My H and I decided we wanted to start a family and thought late winter / spring 2017 would be the perfect time, as he starts residency in June / July 2017. It would give him time to be a SAHD that he'd never otherwise have, with residency and fellowships, and life happening. We set up his 4th year of medical school schedule around having this baby in February or March.
So, we got to work and were thrilled when I got pregnant pretty quickly, due middle of February. We were so excited.
We went in at 5 weeks and even though I told the office scheduler that was too early they didn't believe me (I don't have a normal 28 day cycle so I knew I was not as far along as they claimed I was) and so we had to return in a few weeks for a better ultrasound to date it.

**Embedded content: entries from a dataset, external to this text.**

(* ===== verification/CondJmp.v ===== *)
(** Conditional jumps: [check_cond_jmp_op] of kernel/bpf/verifier.c and the
    passes it runs over the registers and spilled registers of the two states
    it leaves behind, the current one (fall-through) and the one pushed on the
    exploration stack (branch taken). *)
From Stdlib Require Import ZArith Lia Bool.
From stdpp Require Import base list gmap.
From S2P Require Import Prelude Bits Tnum Bounds RegState Insn Env Branch MemAccess RegArg Precision Alu.

Local Open Scope Z_scope.
Local Open Scope kint_scope.

Abbreviation MAX_PACKET_OFF := 0xffff.
Abbreviation BPF_MAP_TYPE_SOCKMAP := 15.
Abbreviation BPF_MAP_TYPE_XSKMAP := 17.
Abbreviation BPF_MAP_TYPE_SOCKHASH := 18.

(** ** Passes over a verifier state *)

(** [bpf_for_each_spilled_reg]. *)
Definition upd_spilled (f : bpf_reg_state -> bpf_reg_state) (s : bpf_stack_state) : bpf_stack_state :=
  if bool_decide (slot_type s !! 0%nat = Some STACK_SPILL) then set_spilled_ptr s (f (spilled_ptr s)) else s.

Definition upd_func_regs (f : bpf_reg_state -> bpf_reg_state) (fn : bpf_func_state) : bpf_func_state :=
  let fn := set_regs fn (f <$> regs fn) in
  set_stack fn (upd_spilled f <$> stack fn).

(** Frames [0..curframe]. *)
Definition upd_frames (f : bpf_func_state -> bpf_func_state) (st : bpf_verifier_state) : bpf_verifier_state :=
  set_frame st (imap (fun i fn => if decide (i <= curframe st)%nat then f fn else fn) (frame st)).

Definition st_func (st : bpf_verifier_state) : bpf_func_state := frame st !!! curframe st.
Definition st_reg (st : bpf_verifier_state) (r : Z) : bpf_reg_state := regs (st_func st) !!! Z.to_nat r.

Definition upd_st_regs (f : list bpf_reg_state -> list bpf_reg_state) (st : bpf_verifier_state) : bpf_verifier_state :=
  set_frame st (alter (fun fn => set_regs fn (f (regs fn))) (curframe st) (frame st)).

Definition __find_good_pkt_pointers (dst_reg : bpf_reg_state) (type : bpf_reg_type) (new_range : Z) (fn : bpf_func_state) : bpf_func_state :=
  upd_func_regs (fun reg =>
    if type_eqb (type_ reg) type && (id reg =? id dst_reg) then set_raw reg (Z.max (u16 (raw reg)) new_range) else reg) fn.

(** The [range] marked in the state where the packet bound is known to hold. *)
Definition good_pkt_range (dst_reg : bpf_reg_state) (range_right_open : bool) : option Z :=
  if (off dst_reg <? 0) || ((off dst_reg =? 0) && range_right_open) then None
  else if (umax_value dst_reg >? MAX_PACKET_OFF) || (u64 (umax_value dst_reg + off dst_reg) >? MAX_PACKET_OFF) then None
  else
    let new_range := u16 (off dst_reg) in
    Some (if range_right_open then u16 (new_range + 1) else new_range).

Definition find_good_pkt_pointers (dst_reg : bpf_reg_state) (type : bpf_reg_type) (range_right_open : bool)
    (vstate : bpf_verifier_state) : bpf_verifier_state :=
  match good_pkt_range dst_reg range_right_open with
  | None => vstate
  | Some new_range => upd_frames (__find_good_pkt_pointers dst_reg type new_range) vstate
  end.

Definition reg_may_point_to_spin_lock (maps : gmap Z bpf_map) (reg : bpf_reg_state) : bool :=
  type_eqb (type_ reg) PTR_TO_MAP_VALUE && map_value_has_spin_lock (maps !!! raw reg).

Definition reg_is_init_pkt_pointer (reg : bpf_reg_state) (which : bpf_reg_type) : bool :=
  type_eqb (type_ reg) which && (id reg =? 0) && (off reg =? 0) && tnum_equals_const (var_off reg) 0.

(** The type a checked pointer gets. *)
Definition not_null_type (maps : gmap Z bpf_map) (reg : bpf_reg_state) : bpf_reg_state :=
  match type_ reg with
  | PTR_TO_MAP_VALUE_OR_NULL =>
    let map := maps !!! raw reg in
    if negb (inner_map_meta map =? 0) then set_raw (set_type reg CONST_PTR_TO_MAP) (inner_map_meta map)
    else if map_type map =? BPF_MAP_TYPE_XSKMAP then set_type reg PTR_TO_XDP_SOCK
    else if (map_type map =? BPF_MAP_TYPE_SOCKMAP) || (map_type map =? BPF_MAP_TYPE_SOCKHASH) then set_type reg PTR_TO_SOCKET
    else set_type reg PTR_TO_MAP_VALUE
  | PTR_TO_SOCKET_OR_NULL => set_type reg PTR_TO_SOCKET
  | PTR_TO_SOCK_COMMON_OR_NULL => set_type reg PTR_TO_SOCK_COMMON
  | PTR_TO_TCP_SOCK_OR_NULL => set_type reg PTR_TO_TCP_SOCK
  | PTR_TO_BTF_ID_OR_NULL => set_type reg PTR_TO_BTF_ID
  | PTR_TO_MEM_OR_NULL => set_type reg PTR_TO_MEM
  | PTR_TO_RDONLY_BUF_OR_NULL => set_type reg PTR_TO_RDONLY_BUF
  | PTR_TO_RDWR_BUF_OR_NULL => set_type reg PTR_TO_RDWR_BUF
  | _ => reg
  end.

Definition mark_ptr_or_null_reg (maps : gmap Z bpf_map) (id_ : Z) (is_null : bool) (reg : bpf_reg_state) : bpf_reg_state :=
  if reg_type_may_be_null (type_ reg) && (id reg =? id_) && negb (id reg =? 0) then
    if negb (smin_value reg =? 0) || negb (smax_value reg =? 0) || negb (tnum_equals_const (var_off reg) 0) || negb (off reg =? 0)
    then reg
    else
      let reg := if is_null then set_type reg SCALAR_VALUE else not_null_type maps reg in
      if is_null then set_ref_obj_id (set_id reg 0) 0
      else if negb (reg_may_point_to_spin_lock maps reg) then set_id reg 0
      else reg
  else reg.

Definition __mark_ptr_or_null_regs (maps : gmap Z bpf_map) (id_ : Z) (is_null : bool) (fn : bpf_func_state) : bpf_func_state :=
  upd_func_regs (mark_ptr_or_null_reg maps id_ is_null) fn.

(** The references held by a frame: the last one takes the place of the one
    released.  [None] is [-EINVAL]. *)
Fixpoint ref_index (ptr_id : Z) (rs : list bpf_reference_state) : option nat :=
  match rs with
  | [] => None
  | r :: rs => if ref_id r =? ptr_id then Some 0%nat else S <$> ref_index ptr_id rs
  end.

Definition release_reference_state (ptr_id : Z) (rs : list bpf_reference_state) : option (list bpf_reference_state) :=
  let last_idx := (length rs - 1)%nat in
  i ← ref_index ptr_id rs;
  last ← rs !! last_idx;
  Some (take last_idx (<[i := last]> rs)).

Definition mark_ptr_or_null_regs (maps : gmap Z bpf_map) (regno : Z) (is_null : bool) (vstate : bpf_verifier_state) : bpf_verifier_state :=
  let reg := st_reg vstate regno in
  let vstate :=
    if negb (ref_obj_id reg =? 0) && (ref_obj_id reg =? id reg) && is_null then
      match release_reference_state (id reg) (refs (st_func vstate)) with
      | Some rs => set_frame vstate (alter (fun fn => set_refs fn rs) (curframe vstate) (frame vstate))
      | None => vstate
      end
    else vstate in
  upd_frames (__mark_ptr_or_null_regs maps (id reg) is_null) vstate.

(** The whole structure is copied over every register with the same id. *)
Definition find_equal_scalars (known_reg : bpf_reg_state) (vstate : bpf_verifier_state) : bpf_verifier_state :=
  upd_frames (upd_func_regs (fun reg =>
    if type_eqb (type_ reg) SCALAR_VALUE && (id reg =? id known_reg) then known_reg else reg)) vstate.

(** ** The two branches *)

Definition upd_this (f : bpf_verifier_state -> bpf_verifier_state) (env : bpf_verifier_env) : bpf_verifier_env :=
  set_cur_state env (f (cur_state env)).

(** The state on top of the exploration stack. *)
Definition upd_other (f : bpf_verifier_state -> bpf_verifier_state) (env : bpf_verifier_env) : bpf_verifier_env :=
  match head env with
  | [] => env
  | e :: l => set_head env (mk_elem (f (elem_st e)) (elem_insn_idx e) (elem_prev_insn_idx e) :: l)
  end.

#[global] Instance state_inhabited : Inhabited bpf_verifier_state := populate (mk_state [] 0 0 0%nat 0 false 0 0 []).

Definition other_state (env : bpf_verifier_env) : bpf_verifier_state :=
  match head env with [] => inhabitant | e :: _ => elem_st e end.

Definition other_reg (env : bpf_verifier_env) (r : Z) : bpf_reg_state := st_reg (other_state env) r.

Definition put_other (r : Z) (v : bpf_reg_state) (env : bpf_verifier_env) : bpf_verifier_env :=
  upd_other (upd_st_regs (fun rs => <[Z.to_nat r := v]> rs)) env.

(** Which of the two branches learns that the packet pointer is in bounds:
    [Some (this, reg, right_open)]. *)
Definition pkt_match (insn : bpf_insn) (dst_reg src_reg : bpf_reg_state) : option (bool * bpf_reg_state * bool) :=
  let ptr_first :=
    (type_eqb (type_ dst_reg) PTR_TO_PACKET && type_eqb (type_ src_reg) PTR_TO_PACKET_END) ||
    (type_eqb (type_ dst_reg) PTR_TO_PACKET_META && reg_is_init_pkt_pointer src_reg PTR_TO_PACKET) in
  let end_first :=
    (type_eqb (type_ dst_reg) PTR_TO_PACKET_END && type_eqb (type_ src_reg) PTR_TO_PACKET) ||
    (reg_is_init_pkt_pointer dst_reg PTR_TO_PACKET && type_eqb (type_ src_reg) PTR_TO_PACKET_META) in
  let opcode := BPF_OP (insn_code insn) in
  if opcode =? BPF_JGT then
    if ptr_first then Some (true, dst_reg, false) else if end_first then Some (false, src_reg, true) else None
  else if opcode =? BPF_JLT then
    if ptr_first then Some (false, dst_reg, true) else if end_first then Some (true, src_reg, false) else None
  else if opcode =? BPF_JGE then
    if ptr_first then Some (true, dst_reg, true) else if end_first then Some (false, src_reg, false) else None
  else if opcode =? BPF_JLE then
    if ptr_first then Some (false, dst_reg, false) else if end_first then Some (true, src_reg, true) else None
  else None.

Definition try_match_pkt_pointers (insn : bpf_insn) : verifier bool :=
  dst_reg ← reg_of (insn_dst insn);
  src_reg ← reg_of (insn_src insn);
  if negb (BPF_SRC (insn_code insn) =? BPF_X) then mret false
  else if BPF_CLASS (insn_code insn) =? BPF_JMP32 then mret false
  else match pkt_match insn dst_reg src_reg with
  | Some (this, reg, right_open) =>
    _ ← modify ((if this : bool then upd_this else upd_other) (find_good_pkt_pointers reg (type_ reg) right_open));
    mret true
  | None => mret false
  end.

(** ** [check_cond_jmp_op] *)

(** The operands. *)
Definition cond_jmp_operands (insn : bpf_insn) : verifier unit :=
  _ ← (if BPF_SRC (insn_code insn) =? BPF_X then
         if negb (insn_imm insn =? 0) then fail (- EINVAL)
         else
           _ ← check_reg_arg (insn_src insn) SRC_OP;
           ptr ← is_pointer_value (insn_src insn);
           if (ptr : bool) then fail (- EACCES) else mret ()
       else
         if negb (insn_src insn =? BPF_REG_0) then fail (- EINVAL) else mret ());
  check_reg_arg (insn_dst insn) SRC_OP.

(** The direction of the jump if it is known. *)
Definition cond_jmp_pred (insn : bpf_insn) (dst_reg src_reg : bpf_reg_state) : Z :=
  let opcode := BPF_OP (insn_code insn) in
  let is_jmp32 := BPF_CLASS (insn_code insn) =? BPF_JMP32 in
  if BPF_SRC (insn_code insn) =? BPF_K then is_branch_taken dst_reg (u64 (insn_imm insn)) opcode is_jmp32
  else if type_eqb (type_ src_reg) SCALAR_VALUE && is_jmp32 && tnum_is_const (tnum_subreg (var_off src_reg)) then
    is_branch_taken dst_reg (value (tnum_subreg (var_off src_reg))) opcode is_jmp32
  else if type_eqb (type_ src_reg) SCALAR_VALUE && negb is_jmp32 && tnum_is_const (var_off src_reg) then
    is_branch_taken dst_reg (value (var_off src_reg)) opcode is_jmp32
  else -1.

(** The jump follows one branch only; the other one is explored for
    speculative execution. *)
Definition cond_jmp_known (insn : bpf_insn) (pred : Z) : verifier unit :=
  env ← get;
  let next := if pred =? 1 then insn_idx env + 1 else insn_idx env + insn_off insn + 1 in
  ok ← (if bypass_spec_v1 env then mret true else sanitize_speculative_path (Some insn) next (insn_idx env));
  if negb ok then fail (- EFAULT)
  else when (pred =? 1) (modify (fun env => set_insn_idx env (insn_idx env + insn_off insn))).

(** The new [(true_reg, false_reg)] of register [r]. *)
Definition put_branches (r : Z) (tf : bpf_reg_state * bpf_reg_state) : verifier unit :=
  modify (fun env => put_other r tf.1 (put_reg env r tf.2)).

Definition equal_scalars (r : Z) : verifier unit := modify (fun env =>
  let reg := get_reg env r in
  if negb (id reg =? 0) && (id reg =? id (other_reg env r))
  then upd_other (find_equal_scalars (other_reg env r)) (upd_this (find_equal_scalars reg) env)
  else env).

(** Two scalar registers are compared. *)
Definition cond_jmp_scalars (insn : bpf_insn) (dst_reg src_reg : bpf_reg_state) : verifier unit :=
  let opcode := BPF_OP (insn_code insn) in
  let is_jmp32 := BPF_CLASS (insn_code insn) =? BPF_JMP32 in
  let dst := insn_dst insn in
  let src := insn_src insn in
  let is_const (reg : bpf_reg_state) := tnum_is_const (var_off reg) || (is_jmp32 && tnum_is_const (tnum_subreg (var_off reg))) in
  env ← get;
  if is_const src_reg then
    put_branches dst (reg_set_min_max (other_reg env dst) dst_reg (value (var_off src_reg))
                        (u32 (value (tnum_subreg (var_off src_reg)))) opcode is_jmp32)
  else if is_const dst_reg then
    put_branches src (reg_set_min_max_inv (other_reg env src) src_reg (value (var_off dst_reg))
                        (u32 (value (tnum_subreg (var_off dst_reg)))) opcode is_jmp32)
  else when (negb is_jmp32 && ((opcode =? BPF_JEQ) || (opcode =? BPF_JNE)))
    (modify (fun env =>
       let tf := reg_combine_min_max src dst opcode (regs (st_func (other_state env))) (cur_regs env) in
       upd_other (upd_st_regs (fun _ => tf.1)) (upd_this (upd_st_regs (fun _ => tf.2)) env))).

(** What the comparison says about the operands, in both branches. *)
Definition cond_jmp_refine (insn : bpf_insn) : verifier unit :=
  let opcode := BPF_OP (insn_code insn) in
  let is_jmp32 := BPF_CLASS (insn_code insn) =? BPF_JMP32 in
  let dst := insn_dst insn in
  env ← get;
  dst_reg ← reg_of dst;
  src_reg ← reg_of (insn_src insn);
  _ ← (if BPF_SRC (insn_code insn) =? BPF_X then
         when (type_eqb (type_ dst_reg) SCALAR_VALUE && type_eqb (type_ src_reg) SCALAR_VALUE)
           (_ ← cond_jmp_scalars insn dst_reg src_reg; equal_scalars (insn_src insn))
       else when (type_eqb (type_ dst_reg) SCALAR_VALUE)
         (put_branches dst (reg_set_min_max (other_reg env dst) dst_reg (u64 (insn_imm insn)) (u32 (insn_imm insn)) opcode is_jmp32)));
  dst_reg ← reg_of dst;
  when (type_eqb (type_ dst_reg) SCALAR_VALUE) (equal_scalars dst).

(** What it says about pointers. *)
Definition cond_jmp_pointers (insn : bpf_insn) : verifier unit :=
  let opcode := BPF_OP (insn_code insn) in
  let dst := insn_dst insn in
  dst_reg ← reg_of dst;
  if negb (BPF_CLASS (insn_code insn) =? BPF_JMP32) && (BPF_SRC (insn_code insn) =? BPF_K) && (insn_imm insn =? 0) &&
     ((opcode =? BPF_JEQ) || (opcode =? BPF_JNE)) && reg_type_may_be_null (type_ dst_reg)
  then
    _ ← modify (fun env => upd_this (mark_ptr_or_null_regs (maps env) dst (opcode =? BPF_JNE)) env);
    modify (fun env => upd_other (mark_ptr_or_null_regs (maps env) dst (opcode =? BPF_JEQ)) env)
  else
    matched ← try_match_pkt_pointers insn;
    ptr ← is_pointer_value dst;
    if negb matched && ptr then fail (- EACCES) else mret ().

Definition check_cond_jmp_op (insn : bpf_insn) : verifier unit :=
  let opcode := BPF_OP (insn_code insn) in
  if (opcode =? BPF_JA) || (opcode >? BPF_JSLE) then fail (- EINVAL)
  else
    _ ← cond_jmp_operands insn;
    dst_reg ← reg_of (insn_dst insn);
    src_reg ← reg_of (insn_src insn);
    let pred := cond_jmp_pred insn dst_reg src_reg in
    if pred >=? 0 then
      _ ← when (negb (__is_pointer_value false dst_reg)) (mark_chain_precision (insn_dst insn));
      _ ← when (BPF_SRC (insn_code insn) =? BPF_X) (mark_chain_precision (insn_src insn));
      cond_jmp_known insn pred
    else
      env ← get;
      other ← push_stack (insn_idx env + insn_off insn + 1) (insn_idx env) false;
      if negb other then fail (- EFAULT)
      else
        _ ← cond_jmp_refine insn;
        cond_jmp_pointers insn.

At our 8 week ultrasound, it turns out they found multiple cysts on the umbilical cord. As we are both medical professionals, between the info our dr gave us and everything we could find online in medical journals, we realized it had a grim outlook. Cysts on cords happen in about less than 1% of pregnancies and most research has been done on one cyst, and 2+ cysts are even rarer and less studied. In fact, only one study on two cysts vs one cyst has really been done and there were SIX patients with 2+ cysts. Of those six, 4 miscarried, as multiple cysts are associated with a trisomy.
So, we got the genetic screen done. It was a lot of waiting and a lot of sadness. I felt hopeless. I cried every day. I had to wait til I was 10 weeks to get the genetic screen done. Then wait another week and a half to get the results. The screen came back negative! Of course, it could be wrong, and it only checked for trisomy 13,18,21 and sex chromosome abnormalities. But we got the "all clear". Everyone around me told me everything was fine and I "needed to believe in the power of God" and to "stop crying bc I would make the baby sad".
At this point, I had been experiencing awful nausea and was put on zofran. Around 11-12 weeks my symptoms were disappearing, but my H kept saying that's common since the placenta takes over. I thought my boobs were feeling less sore and felt a little smaller. I felt like something was going to be wrong with the baby, despite the negative screen, but H seemed confident in the screen results and that everything would be okay. We decided to "celebrate" by going to Buy Buy Baby and looking around at strollers and cribs. I began to feel excited again and tried to get him to talk names.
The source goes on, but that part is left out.